Tobin wrote and designed the game First Joyful Mystery, a roleplaying game that explores the politics of abortion and women's rights in Ireland. The game was included in the #Feminism game anthology, a collection of 34 "nano-games" that was selected for the 2016 IndieCade Showcase at E3, and nominated to IndieCade 2016.

Tobin has been called a "rising star of RPG publishing":Since joining Pelgrane, the company has seen the number of events it runs at Gen Con skyrocket from fewer than 10 to over 150. The company had a $120,000 Kickstarter, and won 15 ENnies, all while Tobin “worked hard to build a Pelgrane community that engages fans, and acknowledges the vital part they play…in our team,” she says. As an industry professional, Tobin is often consulted for advice on how to get into the industry, and editorial advice on how to write successful games. Tobin has said that one of her professional goals is to improve the network of women making games in the UK, has spoken up about gender-based harassment and discrimination in the industry, and contributes to discussions about diversity and inclusion. She is involved in Christina Stiles of Misfit Studios' book project Medusa's Guide for Gamer Girls as a contributing writer.

== Accomplishments ==
Tobin won the Contribution to Irish Gaming Award from Warpcon in 2005, and a National Game Writers Award from Itzacon Eire in 2008.

She organised the 2006 Warpcon fundraising efforts including its charity auction, which raised €12,000. This contributed to Warpcon and the Irish Games Association jointly winning the 2006 Diana Jones Award, for "Irish Game Convention Charity Auctions."

In 2013, she was an invited guest at the UK Games Expo. Also in 2013, Pelgrane-published Hillfolk won Indie Game of the Year and Best Support from the Indie RPG Awards, and in 2014 it won the Diana Jones Award, where it was described as "created by some of the finest designers working today."

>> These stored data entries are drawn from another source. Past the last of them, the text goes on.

Lemma refuse_existing_done l w : Forall (fun p => exists_at w p = false) l -> refuse_existing l w = (Ok tt, w).
Proof.
  induction 1 as [|p l Hp _ IH]; [done|]. cbn [refuse_existing].
  rewrite (bind_ok_eq _ _ false w w) by (unfold exists_, gets; by rewrite Hp). by rewrite (bind_ok_eq _ _ tt w w).
Qed.

Lemma inside_below dir k : inside dir k -> below dir k = true.
Proof. intros [n ->]. apply is_prefix_spec. by exists [n]. Qed.

Lemma below_snoc dir n o x : below (dir ++ [n]) (o ++ [x]) = true -> x = n \/ (o <> [] /\ below (dir ++ [n]) o = true).
Proof.
  intros [rest E]%is_prefix_spec. destruct rest as [|y rest _] using rev_ind.
  - rewrite app_nil_r in E. apply app_inj_2 in E as [_ E]; [|done]. left. congruence.
  - right. rewrite app_assoc in E. apply app_inj_2 in E as [-> _]; [|done].
    split; [by destruct dir|]. apply is_prefix_spec. by exists rest.
Qed.

Section inputs.
Context (base_dir out_dir : path) (updatemem : option path) (bits table : string) (code data : list Z).
Context (w : world) (Hi : patch_inputs base_dir out_dir updatemem bits table code data w).

Lemma input_apart p c : reads_as w p c -> below (patch_tmp w) (canon w p) = false.
Proof.
  intros [[t Hn] _]. destruct (below _ _) eqn:Hb; [|done]. apply (pi_fresh _ _ _ _ _ _ _ _ Hi) in Hb as [Hb _].
  destruct (canon w p); [done|]. cbn [node_at] in Hn. congruence.
Qed.

Lemma output_apart n : n ∈ ["competition.bit"; "patch_result.json"] ->
  canon w (pnames out_dir [n]) = canon w out_dir ++ [n] /\ can_write w (pnames out_dir [n]) /\
  below (patch_tmp w) (canon w (pnames out_dir [n])) = false /\
  exists_at w (pnames out_dir [n]) = false /\ (forall p c, reads_as w p c -> canon w p <> canon w (pnames out_dir [n])).
Proof.
  intros Hin. pose proof (pi_free _ _ _ _ _ _ _ _ Hi) as Hf. rewrite Forall_forall in Hf. apply Hf in Hin as Hn.
  destruct Hn as [Hn Hd]. assert (Hdd : n <> ".." /\ startswith n "socrv-patch-" = false).
  { rewrite !elem_of_cons in Hin. by destruct Hin as [-> |[-> |?%elem_of_nil]]. }
  destruct Hdd as [Hdd Hs]. assert (Hc : canon w (pnames out_dir [n]) = canon w out_dir ++ [n])
    by (apply canon_pname; [done|by rewrite (pi_links _ _ _ _ _ _ _ _ Hi)]).
  assert (Hnode : node_at w (canon w out_dir ++ [n]) = None) by by destruct (canon w out_dir).
  split; [done|]. unfold can_write, exists_at. rewrite Hc, Hnode, removelast_last. split_and!; try done.
  - apply (pi_out _ _ _ _ _ _ _ _ Hi).
  - destruct (below _ _) eqn:Hb; [|done]. apply below_snoc in Hb as [-> |[Hne Hb]].
    + unfold startswith in Hs. by rewrite prefix_app in Hs.
    + apply (pi_fresh _ _ _ _ _ _ _ _ Hi) in Hb as [Hb _]. pose proof (pi_out _ _ _ _ _ _ _ _ Hi) as Ho.
      destruct (canon w out_dir); [done|]. cbn [node_at] in Ho. congruence.
  - intros p c [[t Hp] _] Heq. rewrite Heq, Hnode in Hp. done.
Qed.

Notation base_bit := (joinpath base_dir BASE_BIT_RELATIVE).
Notation bram_map := (pnames base_dir ["bram_map.tsv"]).
Notation final_bit := (pnames out_dir ["competition.bit"]).
Context (part : string) (root : xml) (metadata : list (string * string)) (brams : list Bram) (iccm dccm : slots)
  (Ht : mmi_table table part root metadata brams iccm dccm) (Hbit : bitfile part bits).
(** * cognition_benchmark_v2: the three-layer scoring pipeline

    A shallow embedding of the scoring core of [benchmark_v2]
    (structural checks, reference checks, judge rotation with tiebreak,
    the orchestrator loop and the statistics helpers), with the properties
    the specification states about it.

    Conventions of the embedding:
    - Python [float] values are exact rationals ([Q]); [int] values are [Z].
      A statement that could depend on how a double rounds (a comparison at
      its boundary, an underflow, an inexact sum) excludes those inputs by a
      hypothesis.
    - Python [str] values are [string]s whose characters are read as code
      points below 256.
    - A Python [dict] is an insertion-ordered association list ([Py.dict]).
    - The [re] module is outside the repository: it is a parameter
      ([ReEngine]) of everything that calls it.
    - Calls to [logger] are not modelled. *)

From Stdlib Require Import ZArith QArith Qabs Qround String Ascii List Bool Lia Lqa.
From Stdlib Require Import DecimalString.
Import ListNotations.

Set Implicit Arguments.
Open Scope string_scope.
Open Scope Z_scope.

(** ** Python values: numbers, strings, dictionaries *)

Module Py.

(** *** Numbers *)

Definition qltb (x y : Q) : bool := negb (Qle_bool y x).
Definition qleb (x y : Q) : bool := Qle_bool x y.
Definition qeqb (x y : Q) : bool := Qeq_bool x y.

(** [max(a, b)] keeps [a] unless [b > a]; [min(a, b)] keeps [a] unless
    [b < a]. *)
Definition max (a b : Q) : Q := if qltb a b then b else a.
Definition min (a b : Q) : Q := if qltb b a then b else a.

(** [round(x)]: nearest integer, ties to the even one. *)
Definition round (x : Q) : Z :=
  let f := Qfloor x in
  match (x - inject_Z f ?= 1 # 2)%Q with
  | Lt => f
  | Gt => f + 1
  | Eq => if Z.even f then f else f + 1
  end.

(** [round(x, n)]. *)
Definition round_nd (x : Q) (n : nat) : Q :=
  (inject_Z (round (x * inject_Z (10 ^ Z.of_nat n))) / inject_Z (10 ^ Z.of_nat n))%Q.

(** [int(x)] on a float: truncation towards zero. *)
Definition int (x : Q) : Z := Z.quot (Qnum x) (Zpos (Qden x)).

(** [sum(l)]: Python adds from the left, starting at 0. *)
Definition sum (l : list Q) : Q := fold_left Qplus l 0%Q.

Definition len {A} (l : list A) : Z := Z.of_nat (List.length l).

(** [str(z)] of an [int]. *)
Definition str_of_int (z : Z) : string := NilZero.string_of_int (Z.to_int z).

(** [int(s)] for a string of ASCII digits; [None] stands for ValueError. *)
Definition digit_of (c : ascii) : option Z :=
  let n := nat_of_ascii c in
  if ((48 <=? n) && (n <=? 57))%nat then Some (Z.of_nat (n - 48)) else None.

Fixpoint int_of_digits_aux (s : string) (acc : Z) : option Z :=
  match s with
  | EmptyString => Some acc
  | String c s' =>
      match digit_of c with
      | Some d => int_of_digits_aux s' (10 * acc + d)
      | None => None
      end
  end.

Definition int_of_digits (s : string) : option Z :=
  match s with
  | EmptyString => None
  | _ => int_of_digits_aux s 0
  end.

(** [float(s)] for digits with an optional fractional part, the shape the
    number patterns of the evaluators produce; [None] stands for
    ValueError. *)
Definition float_of_str (s : string) : option Q :=
  match index 0 "." s with
  | None =>
      match int_of_digits s with
      | Some z => Some (inject_Z z)
      | None => None
      end
  | Some i =>
      let ip := substring 0 i s in
      let fp := substring (S i) (String.length s - S i) s in
      match int_of_digits_aux ip 0, int_of_digits_aux fp 0 with
      | Some a, Some b =>
          if ((String.length ip =? 0) && (String.length fp =? 0))%nat then None
          else Some (inject_Z a + inject_Z b / inject_Z (10 ^ Z.of_nat (String.length fp)))%Q
      | _, _ => None
      end
  end.

(** *** Strings *)

(** [str.isspace] on one character, for code points below 256. *)
Definition isspace (c : ascii) : bool :=
  let n := nat_of_ascii c in
  (((9 <=? n) && (n <=? 13)) || ((28 <=? n) && (n <=? 32))
   || (n =? 133) || (n =? 160))%nat.

Fixpoint lstrip (s : string) : string :=
  match s with
  | EmptyString => EmptyString
  | String c s' => if isspace c then lstrip s' else s
  end.

Fixpoint rstrip (s : string) : string :=
  match s with
  | EmptyString => EmptyString
  | String c s' =>
      match rstrip s' with
      | EmptyString => if isspace c then EmptyString else String c EmptyString
      | r => String c r
      end
  end.

Definition strip (s : string) : string := rstrip (lstrip s).

(** Truth value of a string: non-empty. *)
Definition truthy (s : string) : bool :=
  match s with EmptyString => false | _ => true end.

(** [s.split(sep)] for a one-character separator: never the empty list. *)
Fixpoint split_on (sep : ascii) (s : string) : list string :=
  match s with
  | EmptyString => [EmptyString]
  | String c s' =>
      if Ascii.eqb c sep then EmptyString :: split_on sep s'
      else match split_on sep s' with
           | [] => [String c EmptyString]
           | w :: ws => String c w :: ws
           end
  end.

(** [s.split()]: the maximal runs of non-space characters. *)
Fixpoint split_ws_aux (s : string) (cur : string) : list string :=
  match s with
  | EmptyString => if truthy cur then [cur] else []
  | String c s' =>
      if isspace c
      then (if truthy cur then cur :: split_ws_aux s' EmptyString
            else split_ws_aux s' EmptyString)
      else split_ws_aux s' (cur ++ String c EmptyString)
  end.
Definition split_ws (s : string) : list string := split_ws_aux s EmptyString.

(** [sep.join(parts)]. *)
Fixpoint join (sep : string) (parts : list string) : string :=
  match parts with
  | [] => EmptyString
  | [p] => p
  | p :: ps => p ++ sep ++ join sep ps
  end.

Definition nl : string := String (ascii_of_nat 10) EmptyString.
Definition dquote : string := String (ascii_of_nat 34) EmptyString.
Definition nl_char : ascii := ascii_of_nat 10.

(** [str.lower] on one character, for code points below 256. *)
Definition lower_char (c : ascii) : ascii :=
  let n := nat_of_ascii c in
  if (((65 <=? n) && (n <=? 90))
      || ((192 <=? n) && (n <=? 222) && negb (n =? 215)))%nat
  then ascii_of_nat (n + 32) else c.

Fixpoint lower (s : string) : string :=
  match s with
  | EmptyString => EmptyString
  | String c s' => String (lower_char c) (lower s')
  end.

Fixpoint startswith (p s : string) : bool :=
  match p, s with
  | EmptyString, _ => true
  | String a p', String b s' => Ascii.eqb a b && startswith p' s'
  | _, EmptyString => false
  end.

(** [sub in s]. *)
Fixpoint contains (sub s : string) : bool :=
  startswith sub s ||
  match s with
  | EmptyString => false
  | String _ s' => contains sub s'
  end.

(** [c in s] for a one-character [c]. *)
Definition has_char (c : ascii) (s : string) : bool :=
  match index 0 (String c EmptyString) s with Some _ => true | None => false end.

(** [s.rindex(c)] when [c] occurs in [s]: the position of its last
    occurrence. *)
Fixpoint rindex_aux (c : ascii) (s : string) (i : Z) (last : Z) : Z :=
  match s with
  | EmptyString => last
  | String a s' => rindex_aux c s' (i + 1) (if Ascii.eqb a c then i else last)
  end.
Definition rindex (c : ascii) (s : string) : Z := rindex_aux c s 0 (-1).

(** [s[:n]]. *)
Definition take (n : nat) (s : string) : string := substring 0 n s.

Definition slen (s : string) : Z := Z.of_nat (String.length s).

(** [s.replace(old, new)] for a one-character [old]. *)
Fixpoint replace_char (old : ascii) (new : string) (s : string) : string :=
  match s with
  | EmptyString => EmptyString
  | String c s' =>
      if Ascii.eqb c old then new ++ replace_char old new s'
      else String c (replace_char old new s')
  end.

Fixpoint zfill (n : nat) (s : string) : string :=
  if (n <=? String.length s)%nat then s
  else match n with
       | O => s
       | S n' => String "0" (zfill n' s)
       end.

(** [format(x, ".nf")]: fixed-point text with [n] decimals. *)
Definition fmt_f (n : nat) (x : Q) : string :=
  let r := round (x * inject_Z (10 ^ Z.of_nat n)) in
  let a := Z.abs r in
  let sign := if r <? 0 then "-" else "" in
  let ip := str_of_int (a / 10 ^ Z.of_nat n) in
  let fp := zfill n (str_of_int (a mod 10 ^ Z.of_nat n)) in
  match n with
  | O => sign ++ ip
  | _ => sign ++ ip ++ "." ++ fp
  end.

(** *** Sets of strings, as duplicate-free lists *)

Definition set_of (l : list string) : list string := nodup string_dec l.
Definition inter (a b : list string) : list string :=
  filter (fun x => if in_dec string_dec x b then true else false) a.
Definition union (a b : list string) : list string :=
  nodup string_dec (a ++ b)%list.

(** *** Insertion-ordered dictionaries *)

Definition dict (V : Type) : Type := list (string * V).

Fixpoint get {V} (d : dict V) (k : string) : option V :=
  match d with
  | [] => None
  | (k', v) :: d' => if String.eqb k' k then Some v else get d' k
  end.

Definition mem {V} (k : string) (d : dict V) : bool :=
  match get d k with Some _ => true | None => false end.

(** [d[k] = v]: overwrite in place, or append a new key at the end. *)
Fixpoint set {V} (d : dict V) (k : string) (v : V) : dict V :=
  match d with
  | [] => [(k, v)]
  | (k', v') :: d' =>
      if String.eqb k' k then (k', v) :: d' else (k', v') :: set d' k v
  end.

Definition keys {V} (d : dict V) : list string := map fst d.
Definition values {V} (d : dict V) : list V := map snd d.

End Py.

(** ** The regular-expression engine (Python's [re], a parameter) *)

Inductive re_flag : Type := IGNORECASE | DOTALL.

Record ReEngine : Type := {
  (** [Some msg] when compiling the pattern raises [re.error(msg)], [None]
      when the call goes through. Exceptions of other classes (an
      [OverflowError] on a huge repeat count, a [RecursionError] on deep
      nesting) are not modelled. *)
  re_error : string -> option string;
  (** [re.search]: the groups of the first match, group 0 first. *)
  re_search : string -> list re_flag -> string -> option (list string);
  (** [re.match]: the same, anchored at the start of the text. *)
  re_match : string -> list re_flag -> string -> option (list string);
  (** [re.findall] for a pattern with at most one group. *)
  re_findall : string -> list re_flag -> string -> list string;
  (** [re.findall] for a pattern with two groups: one pair per match. *)
  re_findall2 : string -> list re_flag -> string -> list (string * string)
}.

Since Tobin's involvement with Pelgrane Press, the games manufacturer has won a large number of awards, including the Gen Con En World ENnies silver Fan's Choice for Best Publisher. It has been nominated for several Golden Geek Awards and won an Indie Groundbreaker Award.

She edited and art-directed the Seven Wonders game anthology, a "must-have," "cutting-edge," and "amazing" set of games noted for its "strong art" and "incredibly smart editing." It won the 2017 Game of the Year Indie Groundbreaker Award from the Indie Game Developer Network.